Per lo più è ILLE a fornire le basi dell’articolo determinato, da ciò si capisce anche
l’esigenza delle forme rafforzate per i pronomi e aggettivi dimostrativi derivati da
questo pronome.
Quelle lingue che avevano o hanno tuttora dei casi, declinano ovviamente anche
l’articolo.
Il romeno rappresenta un caso a parte. Anche se le forme sono derivate da
ILLUM, cambia la posizione che non è proclitica ma enclitica (lup, lupul,lupului)
3. Pronomi personali. Quelli latini si distinguono per la persona, come il verbo, ma
non per il genere. Il latino distingueva inoltre solo 2 persone “io” “te” (noi, voi)
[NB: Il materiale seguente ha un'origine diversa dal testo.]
(* ===== verification/Timeline.v ===== *)
(** * The registry as a stack of checkpoints

    What [Snapshots<T>] of forked_db.rs promises to its client, and the proof
    that the registry keeps the promise.

    The abstract registry, Module [Timeline], is the list of the live
    checkpoints, oldest first, with the identifier that the next checkpoint
    gets.  [push] appends, [find] looks an identifier up, [revert i] cuts the
    list before the first checkpoint whose identifier is [i] or larger and
    answers with the checkpoint [i] if it was there.  The list is a stack: a
    revert leaves a prefix of it.

    [abs] maps a registry of the code to the abstract one (the iteration of
    its map in key order).  [refines] is the simulation: below the largest
    U256 every run of inserts, lookups and removals on the code's registry
    returns, and gives the answers of the abstract run.  At the bound the
    registry stops being a stack (the counter saturates and the cascade of
    [remove] no longer reaches the last identifier), which is why the bound
    is a hypothesis. *)

From stdpp Require Import gmap list sorting.
From Stdlib Require Import ZArith Lia.
From S2P Require Import Prelude SnapshotStore.

#[local] Open Scope Z_scope.
#[local] Set Warnings "-clear-no-such-hyp".

(** ** The abstract registry *)

Module Timeline.
Section defs.
Context {T : Type}.

Record t : Type := { next : Z; live : list (Z * T) }.

Definition empty : t := {| next := 0; live := [] |}.

Definition push (s : t) (x : T) : Z * t :=
  (next s, {| next := next s + 1; live := live s ++ [(next s, x)] |}).

Definition find (s : t) (i : Z) : option T := first_entry i (live s).

Definition revert (s : t) (i : Z) : option T * t :=
  (find s i, {| next := next s; live := filter (λ e, e.1 < i) (live s) |}).

(** The identifiers grow along the list and are below the next one. *)
Definition ordered (s : t) : Prop :=
  0 ≤ next s ∧
  StronglySorted Z.lt (live s).*1 ∧ Forall (λ k, 0 ≤ k < next s) (live s).*1.
End defs.
Arguments t T : clear implicits.
End Timeline.

(** ** Runs of a client *)

(** What a client asks of the registry, and what it is told. *)
Inductive Request (T : Type) : Type :=
| Insert (x : T)
| Get (i : Z)
| Remove (i : Z).
Arguments Insert {T} x.
Arguments Get {T} i.
Arguments Remove {T} i.

Inductive Answer (T : Type) : Type :=
| Identifier (i : Z)
| Snapshot (o : option T).
Arguments Identifier {T} i.
Arguments Snapshot {T} o.

Section runs.
Context {T : Type}.

(** The abstraction: the entries of the map in key order. *)
Definition abs (c : Snapshots.t T) : Timeline.t T :=
  {| Timeline.next := Snapshots.id c;
     Timeline.live := btree_iter (Snapshots.snapshots c) |}.

(** Every stored identifier is below the counter: the registry has not
    reached the largest identifier. *)
Definition below (c : Snapshots.t T) : Prop :=
  is_u256 (Snapshots.id c) ∧
  map_Forall (λ k _, 0 ≤ k < Snapshots.id c) (Snapshots.snapshots c).

(** One request on the registry of the code. *)
Definition serve (c : Snapshots.t T) (r : Request T)
    : Outcome (Snapshots.t T) (Answer T) :=
  match r with
  | Insert x =>
      let '(i, c') := Snapshots.insert c x in Returned (Identifier i) c'
  | Get i => Returned (Snapshot (Snapshots.get c i)) c
  | Remove i =>
      match Snapshots.remove c i with
      | Returned o c' => Returned (Snapshot o) c'
      | Panicked c' => Panicked c'
      | OutOfFuel => OutOfFuel
      end
  end.

Fixpoint serve_all (c : Snapshots.t T) (rs : list (Request T))
    : Outcome (Snapshots.t T) (list (Answer T)) :=
  match rs with
  | [] => Returned [] c
  | r :: rs =>
      match serve c r with
      | Returned a c' =>
          match serve_all c' rs with
          | Returned answers c'' => Returned (a :: answers) c''
          | Panicked c'' => Panicked c''
          | OutOfFuel => OutOfFuel
          end
      | Panicked c' => Panicked c'
      | OutOfFuel => OutOfFuel
      end
  end.

(** One request on the abstract registry. *)
Definition spec (s : Timeline.t T) (r : Request T) : Answer T * Timeline.t T :=
  match r with
  | Insert x => let '(i, s') := Timeline.push s x in (Identifier i, s')
  | Get i => (Snapshot (Timeline.find s i), s)
  | Remove i => let '(o, s') := Timeline.revert s i in (Snapshot o, s')
  end.

Fixpoint spec_all (s : Timeline.t T) (rs : list (Request T))
    : list (Answer T) * Timeline.t T :=
  match rs with
  | [] => ([], s)
  | r :: rs =>
      let '(a, s') := spec s r in
      let '(answers, s'') := spec_all s' rs in
      (a :: answers, s'')
  end.

(** The removals of a run stay below the largest identifier. *)
Definition in_range (r : Request T) : Prop :=
  match r with Remove i => i < U256_MAX | _ => True end.

#[global] Instance in_range_dec r : Decision (in_range r).
Proof. destruct r; apply _. Defined.
End runs.

(** ** The abstract registry is a stack *)

Section timeline_lemmas.
Context {T : Type}.
Implicit Types (s : Timeline.t T) (i : Z) (x : T) (l : list (Z * T)).

Lemma ordered_empty : Timeline.ordered (@Timeline.empty T).
Proof. split; [done|]. split; constructor. Qed.

Lemma ordered_push s x :
  Timeline.ordered s → Timeline.ordered (Timeline.push s x).2.
Proof.
  intros (Hn & Hs & Hall). split; [simpl; lia|].
  split; simpl; rewrite fmap_app.
  - apply StronglySorted_app. split; [|split; [done|repeat constructor]].
    rewrite Forall_forall in Hall.
    intros k1 k2 Hk1%Hall ->%list_elem_of_singleton. simpl in *. lia.
  - apply Forall_app. split; [|repeat constructor; simpl; lia].
    eapply Forall_impl; [done|]. simpl. lia.
Qed.

Lemma ordered_revert s i :
  Timeline.ordered s → Timeline.ordered (Timeline.revert s i).2.
Proof.
  intros (Hn & Hs & Hall). split; [done|]. split; simpl.
  - by apply sorted_lt_filter_fst.
  - rewrite Forall_forall in *.
    intros k ([k' v] & -> & [_ Hin]%list_elem_of_filter)%list_elem_of_fmap.
    apply Hall. apply list_elem_of_fmap. by exists (k', v).
Qed.

(** Cutting a list in ascending key order at a key leaves a prefix. *)
Lemma filter_below_prefix l i :
  StronglySorted Z.lt l.*1 → filter (λ e, e.1 < i) l `prefix_of` l.
Proof.
  induction l as [|e l IH]; simpl; [done|].
  intros [Hl Hall]%StronglySorted_inv. rewrite filter_cons.
  case_decide as He; [by apply prefix_cons, IH|].
  rewrite filter_none; [apply prefix_nil|].
  rewrite Forall_forall in Hall. apply Forall_forall.
  intros e' He'. assert (e.1 < e'.1); [|lia].
  apply Hall. apply list_elem_of_fmap. by exists e'.
Qed.
End timeline_lemmas.

(** ** The registry of the code implements the abstract one *)

Section refinement.
Context {T : Type}.
Implicit Types (c : Snapshots.t T) (r : Request T) (i : Z) (x : T).

Lemma below_default : below (@Snapshots.default T).
Proof. split; [done|]. apply map_Forall_empty. Qed.

Lemma below_wf c : below c → Snapshots.wf c.
Proof.
  intros [Hid Hall]. split; [done|].
  eapply map_Forall_impl; [done|]. simpl. lia.
Qed.

Lemma abs_default : abs (@Snapshots.default T) = Timeline.empty.
Proof. done. Qed.

Lemma abs_ordered c : below c → Timeline.ordered (abs c).
Proof.
  intros [[Hid _] Hall]. split; [done|]. split; simpl.
  - rewrite btree_iter_fst. apply btree_keys_sorted_lt.
  - rewrite btree_iter_fst. apply Forall_forall.
    intros k [v Hv]%elem_of_btree_keys. by apply (Hall k v).
Qed.

Lemma abs_insert c x :
  below c → Snapshots.id c < U256_MAX →
  abs (Snapshots.insert c x).2 = (Timeline.push (abs c) x).2 ∧
  below (Snapshots.insert c x).2.
Proof.
  intros [[Hid0 Hid] Hall] Hlt. rewrite Snapshots.insert_eq. simpl.
  rewrite u256_saturating_add_lt by done. split.
  - unfold abs, Timeline.push. simpl. f_equal. apply btree_iter_snoc.
    intros k [v Hv]. by apply (Hall k v).
  - split; simpl; [unfold is_u256; lia|].
    apply map_Forall_insert_2; [lia|].
    eapply map_Forall_impl; [done|]. simpl. lia.
Qed.

Lemma abs_cascade c i :
  below c →
  abs (Snapshots.cascade c i) = (Timeline.revert (abs c) i).2 ∧
  below (Snapshots.cascade c i).
Proof.
  intros [Hid Hall]. split.
  - unfold abs, Timeline.revert. simpl. f_equal. symmetry.
    apply btree_iter_unique.
    + apply sorted_lt_filter_fst. rewrite btree_iter_fst.
      apply btree_keys_sorted_lt.
    + intros k v. rewrite list_elem_of_filter, elem_of_btree_iter,
        map_lookup_filter_Some. unfold Snapshots.removed_by. simpl.
      split; [intros [? Hk]|intros [Hk ?]];
        pose proof (Hall k v Hk); simpl in *;
        first [split; [done|lia]|split; [lia|done]].
  - split; [done|]. intros k v [Hk _]%map_lookup_filter_Some.
    by apply (Hall k v).
Qed.

(** One request: the registry of the code answers as the abstract one and
    stays in relation with it. *)
Lemma serve_spec c r :
  below c → in_range r → Snapshots.id c < U256_MAX →
  ∃ c', serve c r = Returned (spec (abs c) r).1 c' ∧
        abs c' = (spec (abs c) r).2 ∧
        below c' ∧ Snapshots.id c' ≤ Snapshots.id c + 1.
Proof.
  intros Hb Hr Hlt. destruct r as [x|i|i]; simpl in *.
  - exists (Snapshots.insert c x).2.
    destruct (abs_insert c x Hb Hlt) as [Habs Hb'].
    rewrite Snapshots.insert_eq in *. simpl in *.
    split; [done|]. split; [exact Habs|]. split; [exact Hb'|].
    rewrite u256_saturating_add_lt by done. lia.
  - exists c. unfold Snapshots.get, Timeline.find. simpl.
    rewrite first_entry_btree_iter.
    split; [done|]. split; [done|]. split; [done|lia].
  - exists (Snapshots.cascade c i).
    rewrite Snapshots.remove_returns by (done || lia).
    destruct (abs_cascade c i Hb) as [Habs Hb'].
    unfold Snapshots.get, Timeline.find. simpl.
    rewrite first_entry_btree_iter.
    split; [done|]. split; [exact Habs|]. split; [exact Hb'|simpl; lia].
Qed.

(** A run: the simulation, with the invariant that carries it. *)
Lemma serve_all_spec c rs :
  below c → Forall in_range rs →
  Snapshots.id c + Z.of_nat (length rs) ≤ U256_MAX →
  ∃ c', serve_all c rs = Returned (spec_all (abs c) rs).1 c' ∧
        abs c' = (spec_all (abs c) rs).2 ∧ below c'.
Proof.
  revert c. induction rs as [|r rs IH]; intros c Hb Hrs Hlen.
  - by exists c.
  - apply Forall_cons in Hrs as [Hr Hrs]. simpl in Hlen.
    destruct (serve_spec c r Hb Hr) as (c1 & Hserve & Habs & Hb1 & Hid);
      [lia|].
    destruct (IH c1 Hb1 Hrs) as (c2 & Hall & Habs2 & Hb2); [lia|].
    exists c2. simpl. rewrite Hserve, Hall.
    destruct (spec (abs c) r) as [a s1]. simpl in *. subst s1.
    by destruct (spec_all (abs c1) rs).
Qed.

(** ** Theorems *)

(** Claim C15. The registry implements a stack of checkpoints: from a
    registry whose identifiers are below its counter, a run of inserts,
    lookups and removals that stays below the largest U256 returns (no
    panic, no divergence), gives the answers of the abstract registry, and
    ends in the registry that represents the abstract one. *)
Theorem refines c rs :
  below c → Forall in_range rs →
  Snapshots.id c + Z.of_nat (length rs) ≤ U256_MAX →
  ∃ c', serve_all c rs = Returned (spec_all (abs c) rs).1 c' ∧
        abs c' = (spec_all (abs c) rs).2.
Proof.
  intros Hb Hrs Hlen.
  destruct (serve_all_spec c rs Hb Hrs Hlen) as (c' & ? & ? & _).
  by exists c'.
Qed.

(** A removal keeps the oldest snapshots: what is left of the
    registry after [remove], in the order of the identifiers, is an initial
    segment of what was there, and holds no identifier from the removed one
    on. *)
Theorem remove_keeps_prefix c i :
  below c → i < U256_MAX →
  ∃ c', Snapshots.remove c i = Returned (Snapshots.get c i) c' ∧
        btree_iter (Snapshots.snapshots c')
          `prefix_of` btree_iter (Snapshots.snapshots c) ∧
        ∀ k, i ≤ k → Snapshots.get c' k = None.
Proof.
  intros Hb Hi. exists (Snapshots.cascade c i).
  destruct (abs_cascade c i Hb) as [[= Habs] _].
  destruct (abs_ordered c Hb) as (_ & Hs & _). pose proof Hb as [[_ Hid] Hall].
  split; [by apply Snapshots.remove_returns|]. split.
  - simpl. rewrite Habs. by apply filter_below_prefix.
  - intros k Hk. unfold Snapshots.get. rewrite Snapshots.lookup_cascade.
    case_decide as Hrm; [done|]. unfold Snapshots.removed_by in Hrm.
    destruct (Snapshots.snapshots c !! k) as [v|] eqn:Hv; [|done].
    pose proof (Hall k v Hv). simpl in *. lia.
Qed.
End refinement.

(** ** A run *)

Module Run.

(** Three snapshots, a removal of the second one, one more snapshot, and
    lookups of the four identifiers. *)
Definition requests : list (Request nat) :=
  [Insert 10%nat; Insert 20%nat; Insert 30%nat; Remove 1; Insert 40%nat;
   Get 0; Get 1; Get 2; Get 3].

Lemma refines_witness :
  ∃ c', serve_all Snapshots.default requests =
          Returned
            [Identifier 0; Identifier 1; Identifier 2;
             Snapshot (Some 20%nat); Identifier 3; Snapshot (Some 10%nat);
             Snapshot None; Snapshot None; Snapshot (Some 40%nat)] c' ∧
        abs c' = {| Timeline.next := 4;
                    Timeline.live := [(0, 10%nat); (3, 40%nat)] |}.
Proof.
  apply (refines Snapshots.default requests);
    [apply below_default|by repeat constructor|by vm_compute].
Defined.

Definition three : Snapshots.t nat :=
  {| Snapshots.id := 3;
     Snapshots.snapshots := <[0 := 10%nat]> (<[1 := 20%nat]> (<[2 := 30%nat]> ∅)) |}.

Lemma three_below : below three.
Proof.
  split; [done|]. intros k v Hk. simpl in Hk.
  repeat (apply lookup_insert_Some in Hk as [[<- _]|[_ Hk]]; [done|]).
  by rewrite lookup_empty in Hk.
Qed.

Lemma remove_keeps_prefix_witness :
  ∃ c', Snapshots.remove three 1 = Returned (Snapshots.get three 1) c' ∧
        btree_iter (Snapshots.snapshots c')
          `prefix_of` btree_iter (Snapshots.snapshots three) ∧
        ∀ k, 1 ≤ k → Snapshots.get c' k = None.
Proof. apply (remove_keeps_prefix three 1); [exact three_below|done]. Defined.
End Run.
EGO>Èo> io, port.occ.rom eu, fr. Je, sp. Yo, cat. Jo
o Mihi>mie romeno
o In latino il pronome personale poteva essere unito a CUM (mecum, nobiscum)>
o sp. Commigo
4. Riflessivo. In latino non c’era un pronome di terza persona, che è in effetti
lontano dagli interlocutori. Aveva però un pronome riferito alla persona che
faceva da soggetto al verbo alla terza persona (Paolo si lava). Questo pronome
SE, declinato come tu, segue le sue sorti nelle lingue romanze
5. Terza persona. Il latino impiegava IS oppure ILLE
6. Avverbi pronominali: INDE “da qui”>ne, IBI “lì”>vi
7. Pronomi possessivi: sono marcati in latino come in italiano per la persona e per
il numero e si accordano con l’oggetto posseduto; in questo caso si declinano
come gli aggettivi di prima classe (US,A,UM)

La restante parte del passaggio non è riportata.